There are the arrangements to make, what funeral home will take her and the remaining hospital business to finish up. There are the phone calls, three or four of them, different organizations asking for pieces of Mom. Her corneas. Her tendons. Her skin and heart valves.

It was her wish to donate as much as possible after her death and of course it’s logical—she doesn’t need any of those parts of her anymore—but it still makes my throat close with anger and tears. It’s like beating back carrion, being swarmed by vultures, and part of me just wants to scream she only just died, can we have a fucking minute before her body is stripped down for parts?

I don’t scream that. I follow her wishes, and try to take some comfort in knowing that there’s still something Carolyn Bell is doing for the world. That there’s another pocket of joy tucked into this day, and it’s that someone’s life will be materially better because my mom was here on this planet.

It’s still not easy.

After the hospital, we go back to Mom and Dad’s house and all of the Bell brothers proceed to get rip-roaringly, staggeringly drunk, sitting around the kitchen table and telling stories. Tomorrow, the funeral director will visit and all the arrangements will be finalized, tomorrow we’ll have to start calling and emailing and responding to condolences.

But tonight we grieve and laugh. Tonight we remember.

Later, as I lay in my childhood room, listening to Aiden and Tyler singing in the kitchen, the hole in my chest slowly stretches out beyond the borders of my body, it fills the entire room. It becomes a dark and massive mirror that beckons me to look inside. And inside I see my mother and sister, I see Zenny. I see God.

For the first time in my life, I look at the inside of myself. The ugly parts, the good parts, the parts in between. The grief both old and new, and the love for Zenny that flashes like a pulsar, a lighthouse for my soul, and the blue, swollen bruise of wanting her and the toothache-sweet feeling of loving her in spite of her leaving me.

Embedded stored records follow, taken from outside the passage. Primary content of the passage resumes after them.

(** ** The error middleware *)

(** C2. At a failure that is no [AppError] and has a code, the middleware
    renders that code, where the claim and the comment above the middleware
    call for [unknown_error].  The status is 500. *)
Theorem error_middleware_foreign_code (req : ExpressRequest) :
  instanceof enoent_error ClsAppError = false /\
  error_middleware enoent_error req
  = Send [ConsoleErrorStack enoent_error] (error_response (JStr "ENOENT")) /\
  rendered_code (error_middleware enoent_error req) <> Some unknown_error.
Proof.
  split; [reflexivity|]. split; [reflexivity|].
  simpl. intros H. discriminate H.
Qed.

(** Every value that reaches the middleware is truthy, and for a truthy
    value the middleware answers 500 with the error view. *)
Lemma error_middleware_answers (err : JSValue) (req : ExpressRequest) :
  ToBoolean err = true ->
  exists c, get_code err = Some c /\
            error_middleware err req
            = Send [ConsoleErrorStack err] (error_response (js_or c unknown_error)).
Proof.
  intros H. unfold error_middleware.
  destruct err as [[| |b|n|s]|l|cls props]; simpl in *; try discriminate H;
    try (eexists; split; reflexivity).
  destruct (lookup "code" props); eexists; split; reflexivity.
Qed.

(** A base [AppError] has the truthy code ['unknown_error'] of its own, and
    that is what is rendered. *)
Lemma base_error_renders_unknown_error :
  ~ (forall err req, ToBoolean err = true -> unknown_error_iff_no_code err req).
Proof.
  intros H.
  specialize (H (new_AppError "failure") (bare (request GET "/" "" [] ""))
                eq_refl).
  destruct H as [H _]. destruct (H eq_refl) as [c [Hc Hf]].
  simpl in Hc. injection Hc as <-. discriminate Hf.
Qed.
(** * AQI reconciliation engine: freshness, normalisation, agreement, derived AQI

    A shallow embedding of [src/lib/aqi-utils.ts] (india-air-insights) and the
    properties its specification states about it.

    Numbers.  Every adapter of the repository produces integer AQI values
    ([Math.round], [parseInt], integer tables), and the data model fixes
    [aqi] as an integer or [null]; an AQI value is therefore a [Z].  The
    quantities the code derives from them by division or by the decimal weight
    constants (mean, variance, weights, ratios) are exact rationals [Q], and
    the square root is read in the reals [R].

    [calculateDerivedAQI] is embedded a second time, in [Binary64], with
    every number an IEEE-754 binary64 value and every operation correctly
    rounded, as JavaScript evaluates it.  The two embeddings differ where
    an exact quantity is a tie of [Math.round]: on a confidence ratio of
    57.5 the exact embedding returns 58 and the binary64 one, whose
    quotient falls below the tie, 57.  The bounds on a result are proved
    of the exact embedding; where the two embeddings differ, the property
    is stated of the binary64 one.

    Clock.  [calculateFreshness] reads the wall clock and parses a date
    string; both are parameters of its embedding.

    Around the engine.  The file also embeds the code that feeds the engine
    and shows its results: [timeSince], the three source adapters with
    [calculateAQIFromPM25], the trend generator and its chart, the AQI
    categories, the IoT section, the warning banner and the page's list of
    readings.  What these read from outside (the network call, the clock,
    [Math.random], [parseInt], [toUpperCase]) is a parameter of the
    embedding; an [async] adapter is modelled by the reading its promise
    resolves to. *)

From Stdlib Require Import ZArith QArith Qround Qabs Qreals Reals SpecFloat.
From Stdlib Require Import Lra Lqa Lia DecimalString String Bool List Permutation.
From Stdlib Require Import FMapPositive.
Import ListNotations.

(** Linear and non-linear arithmetic over [Q] and over [R]. *)
Ltac lraQ := Lqa.lra.
Ltac nraQ := Lqa.nra.
Ltac lraR := Lra.lra.
Ltac nraR := Lra.nra.

Local Open Scope Z_scope.

(* ================================================================== *)
(** ** Data model ([src/types/aqi.ts]) *)

Inductive DataSource : Set :=
  | GOVERNMENT | INTERNATIONAL | HISTORICAL | IOT_SENSOR.

Inductive FreshnessStatus : Set :=
  | fresh | aging | stale | unavailable.

(** The union ['high' | 'medium' | 'low' | 'uncalibrated'] of
    [AQIReading.confidence]. *)
Module Confidence.
Inductive t : Set := high | medium | low | uncalibrated.
End Confidence.

(** The union of [AgreementAnalysis.level]. *)
Module Level.
Inductive t : Set := high | partial | outlier | insufficient.
End Level.

Module Pollutant.
Record t : Set := mk
  { name : string;
    value : option Q;
    unit : string }.
End Pollutant.

Module AQIReading.
Record t : Set := mk
  { source : DataSource;
    aqi : option Z;
    pollutants : list Pollutant.t;
    timestamp : option string;
    freshness : FreshnessStatus;
    confidence : Confidence.t;
    notes : option string }.
End AQIReading.

Module AgreementAnalysis.
Record t : Set := mk
  { level : Level.t;
    spread : option Z;
    explanation : string }.
End AgreementAnalysis.

(** [DerivedAQI.methodology] is a fixed sentence around the number of sources
    and the per-source weights; the embedding keeps those values and leaves
    the two-decimal formatting of [toFixed] out. *)
Inductive Methodology : Set :=
  | NoValidData
  | WeightedAverage (count : nat) (weights : list (DataSource * Q)).

Module DerivedAQI.
Record t : Set := mk
  { value : option Z;
    confidence : Z;
    sources : list DataSource;
    methodology : Methodology }.
End DerivedAQI.

(* ================================================================== *)
(** ** JavaScript primitives used by the module *)

(** [Math.round]: nearest integer, halves towards plus infinity. *)
Definition Math_round (x : Q) : Z := Qfloor (x + (1 # 2))%Q.

(** [a < b] on numbers. *)
Definition Qltb (a b : Q) : bool := negb (Qle_bool b a).

(** [Math.sqrt(v) <= c] for a bound [c >= 0], decided on the squares; the
    square root of a negative number is NaN, which compares false. *)
Definition sqrt_leb (v c : Q) : bool :=
  Qle_bool 0 v && Qle_bool v (c * c)%Q.

(** [Math.max(...l)] and [Math.min(...l)] on a non-empty argument list (the
    empty one, plus or minus infinity in JavaScript, is never asked for). *)
Definition Math_max (l : list Z) : Z :=
  match l with
  | [] => 0
  | x :: xs => fold_left Z.max xs x
  end.

Definition Math_min (l : list Z) : Z :=
  match l with
  | [] => 0
  | x :: xs => fold_left Z.min xs x
  end.

(** Template-literal interpolation of an integer and of a [DataSource]. *)
Definition string_of_Z (z : Z) : string :=
  NilZero.string_of_int (Z.to_int z).

Definition string_of_source (s : DataSource) : string :=
  match s with
  | GOVERNMENT => "GOVERNMENT"
  | INTERNATIONAL => "INTERNATIONAL"
  | HISTORICAL => "HISTORICAL"
  | IOT_SENSOR => "IOT_SENSOR"
  end.

(* ================================================================== *)
(** ** calculateFreshness *)

Section Clock.

(** [new Date(s).getTime()]: milliseconds since the epoch, [None] for the
    NaN of an invalid date. *)
Variable Date_getTime : string -> option Z.

(** [new Date().getTime()]. *)
Variable now : Z.

(** [hoursDiff] of a parsed instant. *)
Definition hoursDiff (dataTime : Z) : Q :=
  (inject_Z (now - dataTime) / inject_Z (1000 * 60 * 60))%Q.

Definition calculateFreshness (timestamp : option string) : FreshnessStatus :=
  match timestamp with
  | None => unavailable
  | Some EmptyString => unavailable
  | Some ts =>
      match Date_getTime ts with
      | None => stale
      | Some dataTime =>
          if Qltb (hoursDiff dataTime) 1%Q then fresh
          else if Qltb (hoursDiff dataTime) 6%Q then aging
          else stale
      end
  end.

End Clock.

(* ================================================================== *)
(** ** normalizeAQI *)

Definition normalizeAQI (value : Q) (sourceType : DataSource) : Q :=
  match sourceType with
  | INTERNATIONAL => inject_Z (Math_round (value * 0.95)%Q)
  | GOVERNMENT => value
  | HISTORICAL => value
  | IOT_SENSOR => value
  end.

(* ================================================================== *)
(** ** analyzeAgreement *)

(** The filter predicate [r.aqi !== null && r.freshness !== 'unavailable']. *)
Definition usable (r : AQIReading.t) : bool :=
  match AQIReading.aqi r with
  | None => false
  | Some _ =>
      match AQIReading.freshness r with
      | unavailable => false
      | _ => true
      end
  end.

(** [r.aqi as number]; a [null] would enter arithmetic as 0. *)
Definition aqi_as_number (r : AQIReading.t) : Z :=
  match AQIReading.aqi r with
  | Some a => a
  | None => 0
  end.

Definition mean (aqiValues : list Z) : Q :=
  (inject_Z (fold_left Z.add aqiValues 0%Z)
   / inject_Z (Z.of_nat (length aqiValues)))%Q.

Definition variance (aqiValues : list Z) : Q :=
  (fold_left (fun sum val => sum + (inject_Z val - mean aqiValues) ^ 2)
             aqiValues 0
   / inject_Z (Z.of_nat (length aqiValues)))%Q.

Definition analyzeAgreement (readings : list AQIReading.t)
  : AgreementAnalysis.t :=
  let validReadings := filter usable readings in
  match validReadings with
  | [] =>
      AgreementAnalysis.mk Level.insufficient None
        "No valid data available from any source."
  | [r] =>
      AgreementAnalysis.mk Level.insufficient None
        ("Only " ++ string_of_source (AQIReading.source r)
           ++ " data available. Cannot cross-validate.")%string
  | _ =>
      let aqiValues := map aqi_as_number validReadings in
      let max := Math_max aqiValues in
      let min := Math_min aqiValues in
      let spread := max - min in
      if (spread <=? 20) && sqrt_leb (variance aqiValues) 10%Q then
        AgreementAnalysis.mk Level.high (Some spread)
          ("Sources agree within " ++ string_of_Z spread
             ++ " AQI points. High confidence in data.")%string
      else if (spread <=? 50) && sqrt_leb (variance aqiValues) 25%Q then
        AgreementAnalysis.mk Level.partial (Some spread)
          ("Sources differ by " ++ string_of_Z spread
             ++ " AQI points. Possible local variations or measurement timing differences.")%string
      else
        AgreementAnalysis.mk Level.outlier (Some spread)
          ("Significant disagreement (spread: " ++ string_of_Z spread
             ++ "). Possible sensor calibration issues, local hotspots, or data staleness.")%string
  end.
(** * Chunked CSV/TSV import into SQLite: [preprocess/create_db.py]

    A shallow embedding of [import_with_progress] and of the library
    calls it is made of, followed by the properties of the import
    pipeline: delimiter sniffing, chunked reading, replace-then-append
    writes, the progress estimate, post-load indexing and the release of
    the connection.

    The script is a straight-line orchestration of [os], [pandas],
    [sqlite3] and [tqdm].  The embedding keeps the orchestration as it is
    written (one monadic definition, statement by statement) and gives
    each library call a small executable model, documented where it is
    defined. *)

From Stdlib Require Import ZArith Ascii String.
From stdpp Require Import base option list gmap strings sorting.

Set Warnings "-clear-no-such-hyp".
Local Open Scope Z_scope.

(** ** Data *)

(** A cell of a data frame: [None] is pandas' missing value (NaN). *)
Definition cell : Type := option string.

(** The input file, as the script observes it: its size in bytes
    ([os.path.getsize]), its first line as text ([f.readline()]), and the
    records pandas' tokenizer cuts it into for a given separator, header
    record first, blank lines already skipped.  The tokenizer itself
    (quoting, escapes, line endings) is outside the script. *)
Record csv_file := CsvFile {
  st_size : N;
  first_line : string;
  tokenize : ascii → list (list string)
}.

Record DataFrame := mkDataFrame {
  columns : list string;
  rows : list (list cell)
}.

(** Exceptions the run can meet.  [OutOfFuel] is not a Python exception:
    it marks exhaustion of the iteration bound of [for_chunks] and is
    shown unreachable ([for_chunks_fuel]). *)
Inductive exn :=
| FileNotFoundError
| OperationalError      (* sqlite3 *)
| EmptyDataError        (* pandas: no columns to parse *)
| ParserError           (* pandas: expected n fields, saw m *)
| ValueError            (* pandas: chunksize must be >= 1 *)
| StopIteration
| OutOfFuel.

#[global] Instance exn_eq_dec : EqDecision exn.
Proof. solve_decision. Defined.

(** ** Delimiter detection (lines 17-23) *)

Definition tab : ascii := "009"%char.
Definition comma : ascii := ","%char.

(** [c in s] for a one-character needle. *)
Fixpoint char_in (c : ascii) (s : string) : bool :=
  match s with
  | EmptyString => false
  | String a s' => if decide (a = c) then true else char_in c s'
  end.

Definition detect_sep (first_line : string) : ascii :=
  if char_in tab first_line then tab else comma.

(** ** pandas: [read_csv] *)

(** A record shorter than the header is completed with missing values
    (the tokenizer closes the missing trailing fields). *)
Definition pad (n : nat) (r : list string) : list cell :=
  (Some <$> r) ++ replicate (n - length r) None.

For the first time in my life, I look inside myself and I just accept what’s there. I accept what I can’t control and what I can, I accept the parts of Sean Bell that simply are and the parts of Sean Bell that need to change. And the prayer I offer up isn’t one born out of anger or grief or gratitude or some other wild, fevered feeling. It’s simply an invitation for God to come sit at the mirror with me.

God does.

And that night, the warm September wind brings me a storm. A real one, with forcing gusts of wind and silver-black sheets of rain, and lightning fissuring the sky like it’s trying to pry it apart. Thunder rolls through the house, rattling the window, and I get out of bed, I pull on a pair of pajama pants, I go downstairs and out to the backyard.

I stand in the storm for what feels like hours, letting the rain sluice over my bare chest and back, letting it dance over my closed eyelids and against my parted lips. I let it fill up the hole inside me, I let it find every ridge and valley and vault of my body and my heart.

I hope Mom is dancing between the raindrops now, I hope she’s somewhere laughing and dancing with God.

And it comes to me like a clap of thunder that Zenny is under the same rain now, that somewhere this very same lightning-light is touching her face, and I can almost imagine it’s me touching her face. I can almost imagine the rain on my lips is her lips, the drops sliding down to my navel and over my hips are her fingers and her tongue. I can almost imagine she’s here with me now and I can say I’m sorry I wanted you to choose me, I’m sorry, I’m sorry.

I can say But have you ever seen yourself? Heard yourself? How could I ever want any different when you are who you are?

But she’s not here.

I’m utterly alone, except for—ironically enough—God.